Ancak Arap yarımadasına ne zaman geldikleri, cemaatlerinin
burada ne zaman oluştuğu bilinmiyor. Ancak İslam'ın
yayılışından önce Arabistan'ın her
tarafında Yahudiler vardı. Ferdî ve pek az sayıda
olduğu gibi sağlam cemaatler halinde, Eyle (Akabe Körfezi)'den
Yemen'in veya Uman'ın uçlarına kadar, Medine'den Bahreyn'e
kadar; Mekna'da Vadiül-Kura'da, Teyma'da, Fedek'te, Taif'te kısacası
bütün şehirlerde, aynı şekilde panayırlarda ve
kervanlarda onlara rastlanır (Muhammed Hamîdullah, İslam
Peygamberi Çev. Salih Tuğ I, 393, 394).
Mekke'de hemen hemen hiç Yahudi yoktu. Ancak onlar,
bölgenin yıllık panayırlarında, özellikle Ukaz'da
bulunurlardı. Ukaz'da hem ticaret eşyası satarak, hem de
kendilerini gizli şeyleri bilen veya istikbalden haber veren kahin
olarak tanıtmak suretiyle iyi para kazanmasını bilirlerdi.
Ehl-i Kitab olarak, cahil bedevîler üzerinde özel bir prestij icra
ediyorlardı (M. Hamidullah, a.g.e., I, 394).
Hz. Peygamber Medine'ye hicret ettiği zaman,
halkın hemen hemen yarısı Yahudi idi. Ancak Yahudilerin bu
bölgeye gelişi hakkında açık bir bilgi yoktur. İslamiyet
ortaya çıktığı sırada, büyük çapta Araplaşmış
görünüyorlardı; Arapça konuşuyorlar, çocuklarına Arap
isimleri veriyorlar, kabileleri bile Arap isimleriyle çağrılıyordu
(M. Hamîdullah, a.g.e., I, 405).
Komşuları müşrik Araplar gibi Yahudiler
de kabile halinde yaşıyorlardı. Hz. Peygamber (s.a.s)

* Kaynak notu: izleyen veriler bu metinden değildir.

(* ===== verification/Threads.v ===== *)
(** * Threads: the goroutines of a session, atom by atom

    The goroutines of runner/internal/runner/runner.go (and the signal watchers
    of cmd/onlytty/main.go) as a system of threads over one [world]: each runs
    the atoms of one task of Atoms after the other, and between any two atoms
    of one any other may run.  The second half is a small rely-guarantee logic:
    a thread's code is proved once, against what the others may do to the
    world, and the system's theorems follow. *)
From S2P Require Import Prelude Wire Crypto Ring Screen Session Control Json Orch Sender Handlers Traces Atoms.
From stdpp Require Import functions.
From Stdlib Require Import Strings.Byte.

(** ** The system *)

(** connectLoop with serveConn and the reader; the sender of a connection;
    pumpOutput; pumpInput; keepalive; the watchers of SIGUSR1 and SIGWINCH; the
    exit watcher; the cancellation watcher. *)
Inductive thread :=
| TServe | TSend (i : nat) | TPump | TInput | TKeepalive | TRevoke | TResize | TExit | TCancel.

#[export] Instance thread_eq_dec : EqDecision thread.
Proof. solve_decision. Defined.

(** The connection a thread's task works on. *)
Definition held (t : thread) (w : world) : option nat :=
  match t with TSend i => Some i | _ => w_serving w end.

(** The tasks a thread can take up: the loops of the goroutines. *)
Definition takes_up (t : thread) (e : event) (w : world) : Prop :=
  match t, e with
  | TServe, EvConnect => w_serving w = None
  | TServe, (EvMessage _ _ | EvDisconnect) => is_Some (w_serving w)
  | TSend i, EvSender _ _ => option_map c_running (w_heap w !! i) = Some true
  | TPump, EvOutput _ | TInput, EvInput _ | TKeepalive, EvKeepalive | TRevoke, EvRevoke
  | TResize, EvResize _ _ | TExit, (EvExit _ | EvShutdown) | TCancel, EvShutdown => True
  | _, _ => False
  end.

(** What happened: a thread took up a task, or ran an atom with some effects;
    or time passed. *)
Inductive action := Begin (t : thread) (e : event) | Atom (t : thread) (es : list effect) | Clock (now : Z).

(** An action with the world it happened in. *)
Definition history : Type := list (action * world).

Record system := mkSystem {
  y_world : world;
  y_code : thread -> proc;
  y_past : history                 (* a ghost: everything that happened *)
}.

Section Code.
Context `{P : Primitives} `{E : Env}.

Definition clocked (now : Z) (w : world) : world :=
  mkWorld (set_clock now (w_orch w)) (w_heap w) (w_cur w) (w_serving w).

Inductive ystep : system -> system -> Prop :=
| YBegin t e w code past :
    code t = Done -> takes_up t e w ->
    ystep (mkSystem w code past)
      (mkSystem w (<[ t := proc_of (task (held t w) e) ]> code) (past ++ [(Begin t e, w)]))
| YAtom t a w' es p w code past :
    code t = Act a -> a w = Some (w', es, p) ->
    ystep (mkSystem w code past) (mkSystem w' (<[ t := p ]> code) (past ++ [(Atom t es, w)]))
| YClock now w code past :
    ystep (mkSystem w code past) (mkSystem (clocked now w) code (past ++ [(Clock now, w)])).

Inductive reaches (y0 : system) : system -> Prop :=
| reaches_refl : reaches y0 y0
| reaches_step y y' : reaches y0 y -> ystep y y' -> reaches y0 y'.

(** Run with no connection yet, the goroutines at the head of their loops. *)
Definition launched (o : Orchestrator) : system := mkSystem (mkWorld o [] None None) (fun _ => Done) [].

(** A schedule to evaluate: a thread takes up a task, runs its next [n] atoms,
    or time passes. *)
Inductive move := Take (t : thread) (e : event) | Go (t : thread) (n : nat) | Tick (now : Z).

Definition can_take (t : thread) (e : event) (w : world) : bool :=
  match t, e with
  | TServe, EvConnect => bool_decide (w_serving w = None)
  | TServe, (EvMessage _ _ | EvDisconnect) => bool_decide (is_Some (w_serving w))
  | TSend i, EvSender _ _ => bool_decide (option_map c_running (w_heap w !! i) = Some true)
  | TPump, EvOutput _ | TInput, EvInput _ | TKeepalive, EvKeepalive | TRevoke, EvRevoke
  | TResize, EvResize _ _ | TExit, (EvExit _ | EvShutdown) | TCancel, EvShutdown => true
  | _, _ => false
  end.

Definition take_up (t : thread) (e : event) (y : system) : option system :=
  let 'mkSystem w code past := y in
  match code t with
  | Done =>
    if can_take t e w then
      Some (mkSystem w (<[ t := proc_of (task (held t w) e) ]> code) (past ++ [(Begin t e, w)]))
    else None
  | Act _ => None
  end.

Definition go (t : thread) (y : system) : option system :=
  let 'mkSystem w code past := y in
  match code t with
  | Done => None
  | Act a =>
    match a w with
    | Some (w', es, p) => Some (mkSystem w' (<[ t := p ]> code) (past ++ [(Atom t es, w)]))
    | None => None
    end
  end.

Fixpoint goes (t : thread) (n : nat) (y : system) : option system :=
  match n with 0 => Some y | S n => go t y ≫= goes t n end.

Definition make (m : move) (y : system) : option system :=
  match m with
  | Take t e => take_up t e y
  | Go t n => goes t n y
  | Tick now => Some (mkSystem (clocked now (y_world y)) (y_code y) (y_past y ++ [(Clock now, y_world y)]))
  end.

Fixpoint schedule (ms : list move) (y : system) : option system :=
  match ms with [] => Some y | m :: ms => make m y ≫= schedule ms end.

Lemma can_take_spec t e w : can_take t e w = true -> takes_up t e w.
Proof. destruct t, e; simpl; try done; by intros H%bool_decide_eq_true. Qed.

Lemma go_step t y y' : go t y = Some y' -> ystep y y'.
Proof.
  destruct y as [w code past]. simpl. destruct (code t) as [|a] eqn:Hc; [done|].
  destruct (a w) as [[[w' es] p]|] eqn:Ha; [|done]. intros [= <-]. by eapply YAtom.
Qed.

Lemma reaches_trans y1 y2 y3 : reaches y1 y2 -> reaches y2 y3 -> reaches y1 y3.
Proof. intros H. induction 1; [done|]. by eapply reaches_step. Qed.

Lemma goes_reaches t n y y' : goes t n y = Some y' -> reaches y y'.
Proof.
  revert y. induction n as [|n IH]; intros y; simpl; [intros [= <-]; constructor|].
  intros (y1 & H1 & H2)%bind_Some. eapply reaches_trans; [|by apply IH].
  eapply reaches_step; [constructor|]. by eapply go_step.
Qed.

Lemma make_reaches m y y' : make m y = Some y' -> reaches y y'.
Proof.
  destruct m as [t e|t n|now]; simpl.
  - destruct y as [w code past]. simpl. destruct (code t) eqn:Hc; [|done].
    destruct (can_take t e w) eqn:Ht; [|done]. intros [= <-].
    eapply reaches_step; [constructor|]. apply YBegin; [done|by apply can_take_spec].
  - apply goes_reaches.
  - intros [= <-]. destruct y as [w code past]. eapply reaches_step; [constructor|]. apply YClock.
Qed.

Lemma schedule_reaches ms y y' : schedule ms y = Some y' -> reaches y y'.
Proof.
  revert y. induction ms as [|m ms IH]; intros y; simpl; [intros [= <-]; constructor|].
  intros (y1 & H1 & H2)%bind_Some. eapply reaches_trans; [by eapply make_reaches|by apply IH].
Qed.

End Code.

(** ** Rely and guarantee *)

Definition actor (a : action) : option thread :=
  match a with Begin t _ | Atom t _ => Some t | Clock _ => None end.

(** What a thread knows of the past and the world. *)
Definition knowledge : Type := history -> world -> Prop.

Section Logic.
Context (I : world -> Prop).
Context (rely : thread -> world -> world -> Prop) (guar : thread -> world -> world -> Prop).
Context (allowed : thread -> history -> effect -> Prop).

(** No other thread, and no passing of time, takes the knowledge away. *)
Definition stable (t : thread) (K : knowledge) : Prop :=
  forall past w a w', K past w -> rely t w w' -> actor a <> Some t -> K (past ++ [(a, w)]) w'.

(** Code that keeps the invariant, gives its guarantee and has only allowed
    effects, from [K] on and as long as the others keep to [rely]. *)
#[warnings="-register-all"]
Inductive safe (t : thread) : knowledge -> proc -> Prop :=
| safe_done K : safe t K Done
| safe_act (K : knowledge) a :
    (forall past w w' es p, I w -> K past w -> a w = Some (w', es, p) ->
      I w' /\ guar t w w' /\ Forall (allowed t past) es /\
      exists K', stable t K' /\ K' (past ++ [(Atom t es, w)]) w' /\ safe t K' p) ->
    safe t K (Act a).

Lemma safe_weaken t (K K' : knowledge) p :
  (forall past w, K' past w -> K past w) -> safe t K p -> safe t K' p.
Proof.
  intros H Hs. revert K' H. destruct Hs as [|K a Ha]; intros K' H; constructor.
  intros past w w' es q Hi Hk. by apply Ha, H.
Qed.

(** A piece of code that leads from [K] to what [Q] says of its result. *)
Definition leads {A} (t : thread) (K : knowledge) (p : part A) (Q : A -> knowledge) : Prop :=
  forall k, (forall a, safe t (Q a) (k a)) -> safe t K (p k).

Lemma leads_proc t K p Q : leads t K p Q -> safe t K (proc_of p).
Proof. intros H. apply H. intros. constructor. Qed.

Lemma leads_ret {A} t (a : A) (Q : A -> knowledge) : leads t (Q a) (mret a) Q.
Proof. intros k Hk. apply Hk. Qed.

Lemma leads_bind {A B} t K (p : part A) (f : A -> part B) Q Q' :
  leads t K p Q -> (forall a, leads t (Q a) (f a) Q') -> leads t K (p ≫= f) Q'.
Proof. intros Hp Hf k Hk. apply Hp. intros a. by apply Hf. Qed.

Lemma leads_weaken {A} t (K K' : knowledge) (p : part A) (Q Q' : A -> knowledge) :
  (forall past w, K' past w -> K past w) -> (forall a past w, Q a past w -> Q' a past w) ->
  leads t K p Q -> leads t K' p Q'.
Proof.
  intros HK HQ Hp k Hk. eapply safe_weaken; [exact HK|]. apply Hp. intros a.
  eapply safe_weaken; [apply HQ|apply Hk].
Qed.

(** An atom, from its effect on the world. *)
Lemma leads_atom {A} t (K : knowledge) (f : world -> option (world * list effect * A)) (Q : A -> knowledge) :
  (forall a, stable t (Q a)) ->
  (forall past w w' es a, I w -> K past w -> f w = Some (w', es, a) ->
    I w' /\ guar t w w' /\ Forall (allowed t past) es /\ Q a (past ++ [(Atom t es, w)]) w') ->
  leads t K (fun k => Act (fun w => match f w with Some (w, es, a) => Some (w, es, k a) | None => None end)) Q.
Proof.
  intros Hs Hf k Hk. constructor. intros past w w' es p Hi HK Ha.
  destruct (f w) as [[[w1 es1] a]|] eqn:Hfw; [|done]. simplify_eq.
  destruct (Hf _ _ _ _ _ Hi HK Hfw) as (H1 & H2 & H3 & H4). split_and!; [done..|]. by exists (Q a).
Qed.

(** ** The system is safe when its threads are *)

Context `{P : Primitives} `{E : Env}.
Context (rely_guar : forall t t' w w', I w -> guar t w w' -> t <> t' -> rely t' w w').
Context (rely_refl : forall t w, rely t w w).
Context (clock_ok : forall now w, I w -> I (clocked now w) /\ forall t, rely t w (clocked now w)).

(** Every thread knows something that holds, and that its code is safe from. *)
Definition sound (y : system) : Prop :=
  I (y_world y) /\
  (forall t, exists K, stable t K /\ K (y_past y) (y_world y) /\ safe t K (y_code y t)) /\
  (forall past1 t es w past2, y_past y = past1 ++ (Atom t es, w) :: past2 -> Forall (allowed t past1) es).

Context (tasks_safe : forall t e past w, I w -> takes_up t e w ->
  exists K, stable t K /\ K (past ++ [(Begin t e, w)]) w /\ safe t K (proc_of (task (held t w) e))).

Lemma history_snoc (past : history) x past1 y past2 :
  past ++ [x] = past1 ++ y :: past2 ->
  (exists past2', past = past1 ++ y :: past2') \/ (past = past1 /\ x = y).
Proof.
  destruct past2 as [|z q _] using rev_ind; intros H.
  - apply app_inj_tail in H as [-> ->]. by right.
  - rewrite app_comm_cons, (assoc_L (++)) in H. apply app_inj_tail in H as [-> ->]. left. by exists q.
Qed.

Lemma ystep_sound y y' : sound y -> ystep y y' -> sound y'.
Proof.
  intros (Hi & Ht & Hp) Hstep. destruct Hstep as [t e w code past Hc Hb|t a w' es p w code past Hc Ha|now w code past];
    simpl in *.
  - split; [done|]. split.
    + intros t'. simpl. destruct (decide (t = t')) as [<-|Hne].
      * rewrite fn_lookup_insert. by apply tasks_safe.
      * rewrite fn_lookup_insert_ne by done. destruct (Ht t') as (K & H1 & H2 & H3).
        exists K. split; [done|]. split; [|done]. apply H1; [done|apply rely_refl|]. simpl. congruence.
    + intros past1 t' es w' past2 H. apply history_snoc in H as [[past2' ->]|[_ H]]; [by eapply Hp|done].
  - destruct (Ht t) as (K & H1 & H2 & H3). rewrite Hc in H3. inversion H3 as [|? ? Hs]; subst.
    destruct (Hs _ _ _ _ _ Hi H2 Ha) as (Hi' & Hg & He & K' & H1' & H2' & H3').
    split; [done|]. split.
    + intros t'. simpl. destruct (decide (t = t')) as [<-|Hne].
      * rewrite fn_lookup_insert. by exists K'.
      * rewrite fn_lookup_insert_ne by done. destruct (Ht t') as (K1 & J1 & J2 & J3).
        exists K1. split; [done|]. split; [|done]. apply J1; [done|by eapply rely_guar|]. simpl. congruence.
    + intros past1 t' es' w1 past2 H. apply history_snoc in H as [[past2' ->]|[-> H]]; [by eapply Hp|].
      by simplify_eq.
  - destruct (clock_ok now w Hi) as [Hi' Hr]. split; [done|]. split.
    + intros t'. simpl. destruct (Ht t') as (K & H1 & H2 & H3). exists K. split; [done|]. split; [|done].
      by apply H1.
    + intros past1 t' es w' past2 H. apply history_snoc in H as [[past2' ->]|[_ H]]; [by eapply Hp|done].
Qed.

Lemma reaches_sound y0 y : sound y0 -> reaches y0 y -> sound y.
Proof. intros H0. induction 1; [done|]. by eapply ystep_sound. Qed.

(** What every guarantee implies, if it is a preorder, relates each world of
    the past to the later ones. *)
Lemma reaches_ordered (R : world -> world -> Prop) `{!PreOrder R} y0 y :
  (forall t w w', guar t w w' -> R w w') -> (forall now w, R w (clocked now w)) ->
  sound y0 -> y_past y0 = [] -> reaches y0 y ->
  forall i a w, y_past y !! i = Some (a, w) ->
    R w (y_world y) /\ forall j a' w', i <= j -> y_past y !! j = Some (a', w') -> R w w'.
Proof.
  intros HR Hclock H0 Hp0 Hr. induction Hr as [|y y' Hr IH Hstep]; [by rewrite Hp0|].
  assert (R (y_world y) (y_world y') /\ exists a, y_past y' = y_past y ++ [(a, y_world y)]) as [Hw (a0 & Hp)].
  { destruct Hstep as [t e w code past Hc Hb|t f w' es p w code past Hc Ha|now w code past]; simpl.
    - split; [done|by eexists].
    - split; [|by eexists]. destruct (reaches_sound _ _ H0 Hr) as (Hi & Ht & _). simpl in *.
      destruct (Ht t) as (K & _ & H2 & H3). rewrite Hc in H3. inversion H3 as [|? ? Hs]; subst.
      destruct (Hs _ _ _ _ _ Hi H2 Ha) as (_ & Hg & _). by eapply HR.
    - split; [apply Hclock|by eexists]. }
  rewrite Hp. intros i a w [Hi|[Hge Hi]]%lookup_app_Some.
  - destruct (IH i a w Hi) as [H1 H2]. split; [by etrans|]. intros j a' w' Hle [Hj|[_ Hj]]%lookup_app_Some; [by eauto|].
    apply list_lookup_singleton_Some in Hj as [_ [= <- <-]]. done.
  - apply list_lookup_singleton_Some in Hi as [Hz [= <- <-]]. split; [done|].
    intros j a' w' Hle [Hj%lookup_lt_Some|[_ Hj]]%lookup_app_Some; [lia|].
    by apply list_lookup_singleton_Some in Hj as [_ [= <- <-]].
Qed.

Lemma launched_sound o : I (mkWorld o [] None None) -> sound (launched o).
Proof.
  intros Hi. split; [done|]. split.
  - intros t. exists (fun _ _ => True). split; [done|]. split; [done|]. constructor.
  - intros past1 t es w past2 H. by destruct past1.
Qed.

End Logic.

tarafından oluşturulan Medine İslam devleti anayasasında
dokuz Yahudi kabilesinde söz ediliyor (Salih Tuğ, İslam
Ülkelerinde Anayasa Hareketleri, İstanbul 1969, s.31-40 vd.). Fakat
tarihçiler bunları üç grupta topluyor. Kaynuka oğulları
işte bu üç kabileden biridir. Diğerleri; Nadîr ve Kurayzaoğullarıdır
(M. Hamîdullah, a.g.e., I, 405).
Kaynuka; kuyumcu anlamına gelmektedir. Gerçekten
de onlar İslamiyet'in başlangıcında bu mesleği
yapıyorlardı. Ayrıca umûmî ticaretle de meşgul
oluyorlardı. "Sûk beni Kaynuka=Benî Kaynuka Çarşısı'nda
hatıraları kalmıştır (M. Hamidullah, a.g.e. I,
405).
Rasûlullah (s.a.s), Medine'ye gelir gelmez yaptığı
en önemli işlerin başında bir anayasa hazırlamak
gelir. Bu anayasada Yahudilerle olan karşılıklı hak ve
ödevler belirtilmiştir ki bunlardan biri, hariçten gelecek saldırılara
karşı bütün cemaatların Medine'yi
savunmalarıdır (Salih Tuğ, a.g.e., aynı yer).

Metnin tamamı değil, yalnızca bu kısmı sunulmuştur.